Но от этих слов старика совсем взорвало:
— Другое дело? Ну, если и другое, то во всяком случае получше вашего…
Старика одолел приступ кашля, так что пришлось вызвать врача.
— Они меня со свету сживут, — жаловался старик.
— Если наша революция так бессмысленна, зачем же вы пошли в Красную армию?
— Твоя забота, что ли, почему я то или иное делаю! — закричал он на меня.
Когда я наконец, хотя и с посторонней помощью, мог стать на ноги, мои первые шаги были к постели дяди Кечкеша. Только теперь я увидел, как он постарел, исхудал, побледнел, длинные усы белы, как лунь, темные круги под глазами.

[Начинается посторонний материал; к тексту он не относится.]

(* ===== verification/Tcp.v ===== *)
(** * Tcp: connections and the server

    Models [src/net/tcp_connection.cc] with the awaiter that receives into a
    [Buffer], and [src/net/tcp_server.cc].

    A coroutine is a function of the results of the operations it awaits, in
    order; it is [Suspended] when they run out.  [send] and [send_fixed] share
    their loop, which differs in the width of the length given to the kernel.  A
    connection is a client of the buffer pool through [Interfaces.SlotPool]; [recv]
    writes into a [Buffer] of [Buffer.v]. *)
From S2P Require Import Prelude Interfaces BufferPool Buffer.

(** ** Sending *)

Inductive awaited : Type :=
  | Returned (n : Z)
  | Suspended.

(** A completed send operation: offset in the data, length asked, result. *)
Record sent := mkSent { off : Z; len : Z; ret : Z }.

(** The loop of [send] and [send_fixed]; [cast] is the conversion of the length. *)
Fixpoint send_loop (cast : Z → Z) (rs : list Z) (p remaining total : Z)
    : list sent * awaited :=
  if remaining =? 0 then ([], Returned total) else
  match rs with
  | [] => ([], Suspended)
  | n :: rs =>
      let op := mkSent p (cast remaining) n in
      if n <? 0 then ([op], Returned n)
      else if n =? 0 then ([op], Returned total)
      else
        let '(tr, out) := send_loop cast rs (p + n) (u64 (remaining - n)) (total + n) in
        (op :: tr, out)
  end.

Definition send (rs : list Z) (data : list byte) : list sent * awaited :=
  send_loop (λ n, n) rs 0 (zlen data) 0.
Definition send_fixed (rs : list Z) (data : list byte) : list sent * awaited :=
  send_loop u32 rs 0 (zlen data) 0.

(** The bytes the kernel accepted. *)
Definition wire (data : list byte) (tr : list sent) : list byte :=
  mjoin ((λ o, slice data (off o) (ret o)) <$> tr).

(** The kernel accepts at most what it is offered. *)
Definition honest (tr : list sent) : Prop := Forall (λ o, ret o ≤ len o) tr.

Section send.
Context (cast : Z → Z).
Hypothesis cast_le : ∀ n, 0 ≤ n → cast n ≤ n.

Крупные слезы потекли у него по щекам, когда я поцеловал его.
«Красная армия овладела Кашшой», — прочел я ему в «Красной газете».
— Слава тебе, господи, — облегченно вздохнул этот «отъявленный враг» коммунистов. — Только они, только коммунисты наделят когда-нибудь землею батраков, — пояснил он богу свою точку зрения.
Голубок ты мой!
Мы пасемся на воле. Послали нас пастись сюда, на сербский фронт, и должен тебе сказать откровенно, Красная армия дохнет от этого безделья. Я хотел тебе написать уже тогда, когда мы взяли Кашшу, но лишь теперь собрался, когда и писать-то уже в сущности не о чем. То, что мы взяли, отдали мы теперь обратно, но найдется ли такой дурак, кто бы поверил, что и румыны вернут то, что уворовали у нас! Грабители бояры! И все это работа социал-демократов. Где они появляются, там и трава не растет. Потому-то я тебе и говорю: по-настоящему не я теперь воюю, а ты. Потому что самый опасный враг не за Дравой, а в Пеште. Когда выпишешься из больницы, сходи-ка ты, братец, к Куну и скажи ему и Самуэли, что наша армия гибнет и гибнет революция, да и рабочие погибнут, если так все будет продолжаться. И объясни ты им, кто наш настоящий враг.